I love this stuff. I love working with my hands and being elbow deep in solvent, cleaning parts. It was what I was meant to do. The easiest explanation is I work on them and pilots fly them. I plan on being an airplane mechanic; I keep them running. They work you up the chain from your first year to getting an Airframe and Powerplant certification.
I was in 4-H for eight years working with electric and small engines. I’ve known since then that I want to do something with my hands. When my brother went on his first college visit to Purdue, I went with him. We took a tour of the hangars and saw giant turbo engines. I knew I had to get in here.
Making a difference
Airplanes are complex pieces of machinery. Very few people know what goes on behind the scenes. The maintenance required is astounding. You have to know how to tear it down and repair everything. Anything from specific tires that are matched with rims to the many miles of wire inside the plane. People don’t realize what’s actually sitting beneath them.

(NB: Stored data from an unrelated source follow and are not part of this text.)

(** X10.  Unmounting does not stop the reconnection.  In every run of the
    mounted component, if a socket is live at unmount the cleanup calls
    [close()] on it and cancels nothing, and the close event that follows
    finds the token empty and schedules a reconnect 3000 ms later; if a
    reconnect is pending instead, the cleanup cancels its timer and no
    live socket is left. *)
Theorem cleanup_leaves_reconnect env0 evs w :
  run JSON_parse evs (mount env0) = Some w →
  (∀ ws, live w ws →
     cleanup w = (Some ws, w) ∧
     ∀ env, ∃ w', step JSON_parse env (EvClose ws) (cleanup w).2 = Some w' ∧
                  issued w' = issued w ++ [CmdSetTimeout TaskReconnect 3000%N] ∧
                  timers w' !! next_handle w = Some TaskReconnect) ∧
  (∀ t, reconnectTimeoutRef w = Some t →
     (∀ t', timers (cleanup w).2 !! t' ≠ Some TaskReconnect) ∧
     (∀ ws, ¬ live (cleanup w).2 ws) ∧
     reconnectTimeoutRef (cleanup w).2 = Some t).
Proof.
  intros Hrun.
  pose proof (reachable_Inv _ _ _ Hrun) as Hinv.
  pose proof (reachable_ViewInv _ _ _ Hrun) as [Hsel Hconn Href].
  split.
  - intros ws Hlive.
    pose proof (live_no_token w Hinv ws Hlive) as Htok.
    assert (cleanup w = (Some ws, w)) as Hclean.
    { unfold cleanup. by rewrite (Href ws Hlive), Htok. }
    split; [done|]. intros env. rewrite Hclean. simpl.
    assert (∃ s, sockets w !! ws = Some s ∧ s ≠ CLOSED) as (s & Hs & Hne).
    { destruct Hlive as [H|H]; eauto. }
    rewrite Hs. destruct s; [| |done].
    all: eexists; split; [done|]; unfold onclose; simpl; rewrite Htok; simpl.
    all: by rewrite lookup_insert_eq.
  - intros t Htok. unfold cleanup. rewrite Htok. simpl.
    split; [|split; [|done]].
    + intros t' Ht'. map_cases. saturate Hinv. congruence.
    + intros ws Hlive. unfold live in Hlive. simpl in Hlive.
      pose proof (live_no_token w Hinv ws Hlive). congruence.
Qed.

(** X7.  When the results request settles with a body, the rows replace
    whatever was stored ([[]] when the body has none), the flag is set, the
    count logged is the number of rows stored and the table shows exactly
    when there is a row; when it fails, one error entry is logged and the
    rows and the flag stay as they were.  Either way the run state is not
    touched: a response that arrives during a run shows its rows during
    that run. *)
Theorem results_response env r out w :
  requests w !! r = Some ReqResults →
  ∃ w', step JSON_parse env (EvResultsSettled r out) w = Some w' ∧
        isRunning w' = isRunning w ∧ issued w' = issued w ∧
        match out with
        | ResultsData d =>
            results w' = default [] d ∧ showResults w' = true ∧
            logs w' = logs w ++
              [entry env "info"
                 ("Found " +:+ pretty (length (results w')) +:+ " processed tenders")] ∧
            results_table_visible w' = bool_decide (results w' ≠ [])
        | ResultsThrow =>
            results w' = results w ∧ showResults w' = showResults w ∧
            logs w' = logs w ++ [entry env "error" "Failed to fetch results"]
        end.
Proof.
  intros Hreq. simpl. rewrite Hreq. eexists. split; [done|].
  destruct out as [|d]; simpl; [done|].
  repeat split. unfold results_table_visible. simpl.
  by destruct (default [] d).
Qed.

Lemma own_level_style lvl :
  lvl ∈ own_levels →
  (getLogStyle (Js.Str lvl) = default_style ↔ lvl = "info").
Proof.
  unfold own_levels. intros Hlvl.
  repeat (apply elem_of_cons in Hlvl as [-> | Hlvl]; [by split|]).
  by apply elem_of_nil in Hlvl.
Qed.

Lemma own_entry_style env lvl text :
  lvl ∈ own_levels →
  ∃ l, l ∈ own_levels ∧ level (entry env lvl text) = Js.Str l ∧
       (getLogStyle (level (entry env lvl text)) = default_style ↔ l = "info").
Proof.
  intros Hlvl. exists lvl. split; [done|]. split; [done|]. by apply own_level_style.
Qed.
(** ['%.1f' % x + '%'] has one place when [x] is finite, and is [nan%],
    [inf%] or [-inf%] otherwise. *)
Lemma fixed1_shape (f : spec_float) :
  (B64.is_finite f = true -> one_decimal_percent (Fmt.fixed1 f ++ "%") = true) /\
  (B64.is_finite f = false ->
     Fmt.fixed1 f ++ "%" = "nan%" \/ Fmt.fixed1 f ++ "%" = "inf%" \/
     Fmt.fixed1 f ++ "%" = "-inf%").
Proof.
  split.
  - destruct f as [s|s| |s m e]; try discriminate; intros _.
    + destruct s; reflexivity.
    + unfold Fmt.fixed1.
      pose proof (scaled_digits_nonneg m e 1 ltac:(lia)) as Hd.
      set (d := B64.scaled_digits m e 1) in *.
      destruct (dec_nonneg (d / 10)) as [Hi Hne]; [apply Z.div_pos; lia | ].
      destruct (dec_one_digit (d mod 10)) as (c & Ec & Hc);
        [apply Z.mod_pos_bound; lia | ].
      rewrite Ec. rewrite !append_assoc.
      change (String c "" ++ "%") with (String c "%").
      set (body := Fmt.dec (d / 10) ++ "." ++ String c "%").
      assert (Hbody : digits_point_digit_percent false body = true)
        by (apply digits_then_point; [exact Hi | right; exact Hne | exact Hc]).
      destruct s; cbn [Fmt.sign_prefix append].
      * exact Hbody.
      * unfold one_decimal_percent.
        destruct body as [|b body'] eqn:Eb; [discriminate Hbody | ].
        assert (Hb : is_digit b = true).
        { destruct (Fmt.dec (d / 10)) as [|x rest]; [contradiction | ].
          cbn in Eb. injection Eb as -> _.
          cbn in Hi. apply andb_true_iff in Hi. apply Hi. }
        rewrite (digit_is_not_minus b Hb). exact Hbody.
  - destruct f as [s|s| |s m e]; try discriminate; intros _.
    + destruct s; [right; right | right; left]; reflexivity.
    + left. reflexivity.
Qed.
Lemma tryLast8_single idx gtin14 r :
  tryLast8 idx gtin14 = Some r →
  ∃ c, last8 idx !! sliceLast gtin14 8 = Some [c] ∧ r = Matched (c_name c) LAST8.
Proof.
  unfold tryLast8. destruct (truthy gtin14); [| done].
  destruct (last8 idx !! sliceLast gtin14 8) as [[|c [|d bk]]|]; try done.
  intros [= <-]. by exists c.
Qed.

Lemma tryLast8_ambiguous idx gtin14 bk :
  last8 idx !! sliceLast gtin14 8 = Some bk → (∀ z, bk ≠ [z]) →
  tryLast8 idx gtin14 = None.
Proof.
  intros Hbk Hns. unfold tryLast8. destruct (truthy gtin14); [| done].
  rewrite Hbk. destruct bk as [|c [|d bk]]; try done.
  by destruct (Hns c).
Qed.

(** The [LAST8] answer comes from a bucket of exactly one candidate. *)
Lemma matchProduct_LAST8 st gtin14 gtin13 rawCode :
  m_type (matchProduct st gtin14 gtin13 rawCode) = LAST8 →
  ∃ c, last8 (masterIndex st) !! sliceLast gtin14 8 = Some [c] ∧
       m_name (matchProduct st gtin14 gtin13 rawCode) = c_name c.
Proof.
  unfold matchProduct.
  destruct (tryExactLoop _ _) as [r|] eqn:E1.
  { apply tryExactLoop_type in E1. congruence. }
  destruct (tryRms _ _) as [r|] eqn:E2.
  { apply tryRms_type in E2. congruence. }
  destruct (tryLast8 _ _) as [r|] eqn:E3; [| done].
  apply tryLast8_single in E3 as (c & Hc & ->). intros _. by exists c.
Qed.

Lemma matchProduct_ambiguous st gtin14 gtin13 rawCode bk :
  last8 (masterIndex st) !! sliceLast gtin14 8 = Some bk → (∀ z, bk ≠ [z]) →
  m_type (matchProduct st gtin14 gtin13 rawCode) ≠ LAST8 ∧
  (tryExactLoop (masterIndex st) (tryExact gtin14 gtin13 rawCode) = None →
   tryRms (masterIndex st) rawCode = None →
   matchProduct st gtin14 gtin13 rawCode = Matched "" NONE).
Proof.
  intros Hbk Hns. split.
  - intros H. apply matchProduct_LAST8 in H as (c & Hc & _).
    rewrite Hbk in Hc. injection Hc as ->. by destruct (Hns c).
  - intros E1 E2. unfold matchProduct.
    by rewrite E1, E2, (tryLast8_ambiguous _ _ _ Hbk Hns).
Qed.

End TrackerLast8Facts.

(** ** The master index of the Oasis tracker *)
Section OasisIndexFacts.
Import JS Oasis.

Lemma oasis_exact_addItem st it :
  exact (masterIndex (addItem st it)) !! padStart (gtin it) 14 "0" = Some it.
Proof. cbn [addItem masterIndex exact]. apply lookup_insert_eq. Qed.

Lemma oasis_last8_addItem_new st it :
  ∃ bk, last8 (masterIndex (addItem st it))
          !! sliceLast (padStart (gtin it) 14 "0") 8 = Some bk ∧ it ∈ bk.
Proof.
  cbn [addItem masterIndex last8]. rewrite lookup_insert_eq.
  eexists. split; [done |]. apply elem_of_app. right.
  by apply list_elem_of_singleton.
Qed.

Lemma oasis_last8_addItem_mono st x s it :
  (∃ bk, last8 (masterIndex st) !! s = Some bk ∧ it ∈ bk) →
  ∃ bk, last8 (masterIndex (addItem st x)) !! s = Some bk ∧ it ∈ bk.
Proof.
  intros (bk & Hbk & Hin). cbn [addItem masterIndex last8].
  destruct (decide (sliceLast (padStart (gtin x) 14 "0") 8 = s)) as [->|Hne].
  - rewrite lookup_insert_eq, Hbk. eexists. split; [done |].
    cbn [default]. apply elem_of_app. by left.
  - rewrite lookup_insert_ne by done. by exists bk.
Qed.

Lemma oasis_last8_fold_mono data st s it :
  (∃ bk, last8 (masterIndex st) !! s = Some bk ∧ it ∈ bk) →
  ∃ bk, last8 (masterIndex (fold_left addItem data st)) !! s = Some bk ∧ it ∈ bk.
Proof.
  revert st. induction data as [|x data IH]; intros st H; [done |].
  cbn [fold_left]. by apply IH, oasis_last8_addItem_mono.
Qed.

(** Every record of the store is a candidate of the bucket of the last
    eight digits of its padded code. *)
Lemma oasis_last8_candidate data st it :
  it ∈ data →
  ∃ bk, last8 (masterIndex (loadMasterData (Some data) st))
          !! sliceLast (padStart (gtin it) 14 "0") 8 = Some bk ∧ it ∈ bk.
Proof.
  intros Hin. cbn [loadMasterData].
  generalize ({| masterData := clear (masterData st);
                 masterIndex := {| exact := clear (exact (masterIndex st));
                                   last8 := clear (last8 (masterIndex st)) |} |}).
  induction data as [|x data IH]; intros st'; [by apply elem_of_nil in Hin |].
  cbn [fold_left]. apply elem_of_cons in Hin as [<- | Hin]; [| by apply IH].
  apply oasis_last8_fold_mono, oasis_last8_addItem_new.
Qed.

Lemma oasis_matchProduct_Last8 st gtin14 :
  matchType (matchProduct st gtin14) = Last8 →
  ∃ it, last8 (masterIndex st) !! sliceLast gtin14 8 = Some [it] ∧
        product (matchProduct st gtin14) = Some it.
Proof.
  unfold matchProduct.
  destruct (exact (masterIndex st) !! gtin14); [done |].
  destruct (last8 (masterIndex st) !! sliceLast gtin14 8)
    as [[|it [|x bk]]|]; try done.
  intros _. by exists it.
Qed.

Lemma oasis_matchProduct_ambiguous st gtin14 bk :
  last8 (masterIndex st) !! sliceLast gtin14 8 = Some bk → (∀ z, bk ≠ [z]) →
  matchType (matchProduct st gtin14) ≠ Last8 ∧
  (exact (masterIndex st) !! gtin14 = None →
   matchProduct st gtin14 = Matched None NoMatch).
Proof.
  intros Hbk Hns. split.
  - intros H. apply oasis_matchProduct_Last8 in H as (it & Hit & _).
    rewrite Hbk in Hit. injection Hit as ->. by destruct (Hns it).
  - intros E. unfold matchProduct. rewrite E, Hbk.
    destruct bk as [|it [|x bk]]; try done. by destruct (Hns it).
Qed.

(** The index that [loadMasterData] builds does not depend on the state it
    starts from. *)
Lemma oasis_load_independent data st1 st2 :
  loadMasterData (Some data) st1 = loadMasterData (Some data) st2.
Proof. done. Qed.

End OasisIndexFacts.
(** The second loop, whatever the transport does: it writes the updates in
    order up to the first failure and stops there; it never touches the
    queue; it sends no more writes to a path than there are updates of that
    path. *)
Lemma executeUpdates_any updates gm :
  let r := executeUpdates updates gm in
  activityQueue r.2 = activityQueue gm
  /\ isProcessingQueue r.2 = isProcessingQueue gm
  /\ queueProcessInterval r.2 = queueProcessInterval gm
  /\ (exists done rest,
        updates = (done ++ rest)%list
        /\ files (githubApi r.2) = written done (files (githubApi gm))
        /\ match r.1 with Ok _ => rest = [] | Throw _ => rest <> [] end)
  /\ (exists events,
        trace (githubApi r.2) = (trace (githubApi gm) ++ events)%list
        /\ forall path,
             (length (List.filter (isWriteTo REPO_NAME path) events)
              <= length (List.filter
                           (fun u => bool_decide (update_file u = path))
                           updates))%nat).
Proof.
  revert gm. induction updates as [|u us IH]; intros gm.
  { simpl. split_and!; try done.
    - by exists [], [].
    - exists []. rewrite app_nil_r. split; [done|]. intros path. simpl. lia. }
  rewrite executeUpdates_cons. cbv zeta.
  destruct (updateFile_store REPO_NAME (update_file u) (update_content u)
              (update_message u) (githubApi gm)) as (_ & _ & Hstore).
  destruct (updateFile_events REPO_NAME (update_file u) (update_content u)
              (update_message u) (githubApi gm))
    as (evs & Htrace & Hone & Hto & _).
  assert (Hcount : forall path,
    (length (List.filter (isWriteTo REPO_NAME path) evs)
     <= if bool_decide (update_file u = path) then 1 else 0)%nat).
  { intros path. case_bool_decide as Hp.
    - subst path. by rewrite <- (writes_to_own_path _ _ _ Hto).
    - by rewrite (writes_to_other_path _ _ _ _ Hto). }
  set (r := updateFile _ _ _ _ _) in *.
  destruct (r.1) as [[]|e] eqn:Hr.
  - set (gm1 := with_githubApi _ gm).
    destruct (IH gm1) as (IH1 & IH2 & IH3 & (done & rest & -> & IH4 & IH5)
                          & (events & IH6 & IH7)).
    split_and!; try done.
    + exists (u :: done), rest. split_and!; [done| |done].
      rewrite IH4. simpl. by rewrite Hstore.
    + exists (evs ++ Slept 1000 :: events)%list. split.
      * rewrite IH6. simpl. rewrite Htrace. by rewrite <- !app_assoc.
      * intros path. rewrite List.filter_app, length_app. simpl.
        specialize (Hcount path). specialize (IH7 path).
        destruct (bool_decide (update_file u = path)); simpl; lia.
  - simpl. split_and!; try done.
    + exists [], (u :: us). by split_and!.
    + exists evs. split; [done|]. intros path. specialize (Hcount path).
      simpl. destruct (bool_decide (update_file u = path)); simpl; lia.
Qed.
(** * Vidooo backend: the job lifecycle of [backend/app.py]

    A shallow embedding of the FastAPI backend: the in-memory job store
    [generations], the HTTP handlers [generate_video], [get_generation] and
    [get_generations], and the background controller
    [process_video_generation] with its fallback [mock_video_generation].

    Python values are modelled as follows.
    - [str] is [string]; [bytes] is [list byte]; [int] is [Z].
    - [retry_delay] and the arguments of [time.sleep] are rationals [Q]: the
      only arithmetic on them is the multiplication by 1.5, which is exact on
      the floats the loop can reach (20, 30, 45); the product is kept in
      lowest terms.
    - a [dict] is an association list in insertion order, because
      [get_generations] depends on the order of [generations.values()].
    - [response.json()] is a field of the response: the parsed value, or
      nothing when parsing raises.
    - the effects of the controller (store writes, sleeps, HTTP requests,
      file writes) are threaded through a state-and-exception monad whose
      state carries the log of those effects; [print] is left out.
    - the framework is modelled as far as the handlers rely on it: the
      validation of a request body against [VideoGenerationRequest], and
      background tasks that run once each. *)

From Stdlib Require Import List String Ascii ZArith QArith Bool Lia.
From Stdlib Require Import Init.Byte.
From Stdlib Require Import Sorted Permutation OrderedTypeEx RelationClasses.
Import ListNotations.

Set Implicit Arguments.

(** ** Python dictionaries, in insertion order *)

Section Dict.
Variable V : Type.

Definition dict := list (string * V).

(** [d.get(k)], or [d[k]] when the [None] case is turned into [KeyError]. *)
Fixpoint dict_get (k : string) (d : dict) : option V :=
  match d with
  | [] => None
  | (k', v) :: d' => if String.eqb k k' then Some v else dict_get k d'
  end.

(** [d[k] = v]: an existing key keeps its position, a new key goes last. *)
Fixpoint dict_set (k : string) (v : V) (d : dict) : dict :=
  match d with
  | [] => [(k, v)]
  | (k', v') :: d' =>
      if String.eqb k k' then (k, v) :: d' else (k', v') :: dict_set k v d'
  end.

(** [list(d.values())]. *)
Definition dict_values (d : dict) : list V := map snd d.

(** [k in d]. *)
Definition dict_mem (k : string) (d : dict) : bool :=
  match dict_get k d with Some _ => true | None => false end.
End Dict.

(** ** The data model (lines 53-67) *)

(** The four values the code ever writes into the [status] field. *)
Inductive Status := pending | processing | completed | failed.

Definition status_str (s : Status) : string :=
  match s with
  | pending => "pending"
  | processing => "processing"
  | completed => "completed"
  | failed => "failed"
  end.

(** [class VideoGenerationRequest(BaseModel)]. *)
Record VideoGenerationRequest := {
  req_characterImageUrl : string;
  req_script : string;
  req_duration : Z;
  req_quality : string
}.

(** [class VideoGeneration(BaseModel)]; also the shape of the dictionaries
    kept in [generations] (they are [generation.dict()]). *)
Record VideoGeneration := {
  id : string;
  characterImageUrl : string;
  script : string;
  duration : Z;
  quality : string;
  videoUrl : option string;
  status : Status;
  createdAt : string
}.

(** [g["status"] = s]. *)
Definition with_status (s : Status) (g : VideoGeneration) : VideoGeneration :=
  {| id := id g; characterImageUrl := characterImageUrl g; script := script g;
     duration := duration g; quality := quality g; videoUrl := videoUrl g;
     status := s; createdAt := createdAt g |}.

(** [g.update({"status": s, "videoUrl": u})]. *)
Definition update_status_videoUrl (s : Status) (u : string)
    (g : VideoGeneration) : VideoGeneration :=
  {| id := id g; characterImageUrl := characterImageUrl g; script := script g;
     duration := duration g; quality := quality g; videoUrl := Some u;
     status := s; createdAt := createdAt g |}.

(** The global [generations = {}]. *)
Definition Store := dict VideoGeneration.

(** ** [list.sort(key=..., reverse=True)]

    CPython keeps a reverse sort stable by reversing the list, running its
    stable ascending sort (which compares keys with [<] only) and reversing
    the result.  The stable ascending sort is an insertion sort here. *)

Section Sort.
Variable A : Type.
Variable key : A -> string.

Fixpoint insert (x : A) (l : list A) : list A :=
  match l with
  | [] => [x]
  | y :: l' =>
      if String.ltb (key y) (key x) then y :: insert x l' else x :: l
  end.

Definition stable_sort (l : list A) : list A := fold_right insert [] l.

Definition sort_reverse (l : list A) : list A := rev (stable_sort (rev l)).

(** [asc a b]: [a] may stand before [b] in ascending order of the keys;
    [desc a b]: in descending order. *)
Definition asc (a b : A) : Prop := String.leb (key a) (key b) = true.
Definition desc (a b : A) : Prop := String.leb (key b) (key a) = true.

(** The elements that carry the key [k]. *)
Definition has_key (k : string) (x : A) : bool := String.eqb (key x) k.
End Sort.

(** ** [GET /generations] (lines 131-136) *)

Definition get_generations (generations : Store) : list VideoGeneration :=
  let generation_list := dict_values generations in
  let generation_list := sort_reverse createdAt generation_list in
  firstn 10 generation_list.

(** ** [GET /generation/{generation_id}] (lines 123-129) *)

Inductive HTTPResponse (A : Type) :=
| HTTP_ok (body : A)
| HTTPException (status_code : Z) (detail : string).
Arguments HTTP_ok {A} body.
Arguments HTTPException {A} status_code detail.

Definition get_generation (generation_id : string) (generations : Store)
    : HTTPResponse VideoGeneration :=
  match dict_get generation_id generations with
  | None => HTTPException 404 "Generation not found"
  | Some g => HTTP_ok g
  end.

(** ** JSON values, as [response.json()] returns them *)

Unset Elimination Schemes.
Inductive json :=
| JNull
| JBool (b : bool)
| JNum (q : Q)
| JStr (s : string)
| JArr (items : list json)
| JObj (members : dict json).
Set Elimination Schemes.

(** ** The outside world: the remote endpoint and the file system *)

(** What the controller reads from a [requests.Response]. [json_body] is the
    value [response.json()] returns, [None] when it raises [JSONDecodeError];
    [content_type] is the header of that name, [None] when it is not sent. *)
Record Response := {
  status_code : Z;
  content_type : option string;
  content : list byte;
  json_body : option json;
  text : string
}.

(** The arguments of [requests.post] (lines 183-189). *)
Record PostRequest := {
  post_url : string;
  post_authorization : string;
  post_accept : string;
  post_file_name : string;
  post_file_data : list byte;
  post_file_type : string;
  post_num_frames : Z;
  post_timeout : Z
}.

(** One answer of the network to a [requests.post]: a response, or a
    [requests.exceptions.RequestException] (connection error, timeout). *)
Inductive PostResult :=
| Responded (r : Response)
| RequestFailed (reason : string).

(** The effects a handler or the controller performs on the outside. *)
Inductive Effect :=
| StoreWrite (snapshot : Store)
| Sleep (seconds : Q)
| Post (request : PostRequest)
| FileWrite (path : string) (data : list byte).

(** The state: the global [generations], the files under the working
    directory, the answers the network will give to the next requests, and
    the log of the effects performed so far, newest first.  Every write to
    [generations] logs the store it produces, so the [StoreWrite] entries
    are the states of the store a concurrent reader can observe. *)
Record World := {
  generations : Store;
  files : dict (list byte);
  network : list PostResult;
  log : list Effect
}.

(** The configuration: the global [HF_TOKEN] (line 47) and which paths the
    process can open for writing. *)
Record Env := {
  HF_TOKEN : option string;
  writable : string -> bool
}.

I loved my Aircraft Materials class. We started the first week getting to know the tools. We moved on to basic safety wiring and sheet metal riveting and then built up to manufacturing parts. We designed a wingspan; we had to cut the holes to size, bend it, heat treat it and rivet other parts. Our last project was to manufacture a small wing assembly. It’s about three feet long, two feet wide, and made up of at least a dozen parts. Then, in Aircraft Materials 2, we caused damage to the wing so that we could fix it.
The Purdue advantage
I’m looking into internships for Rolls-Royce and AAR. They are more interested in hearing from me because I’m a student at Purdue. Purdue is a great name; people see it and they want the people from here.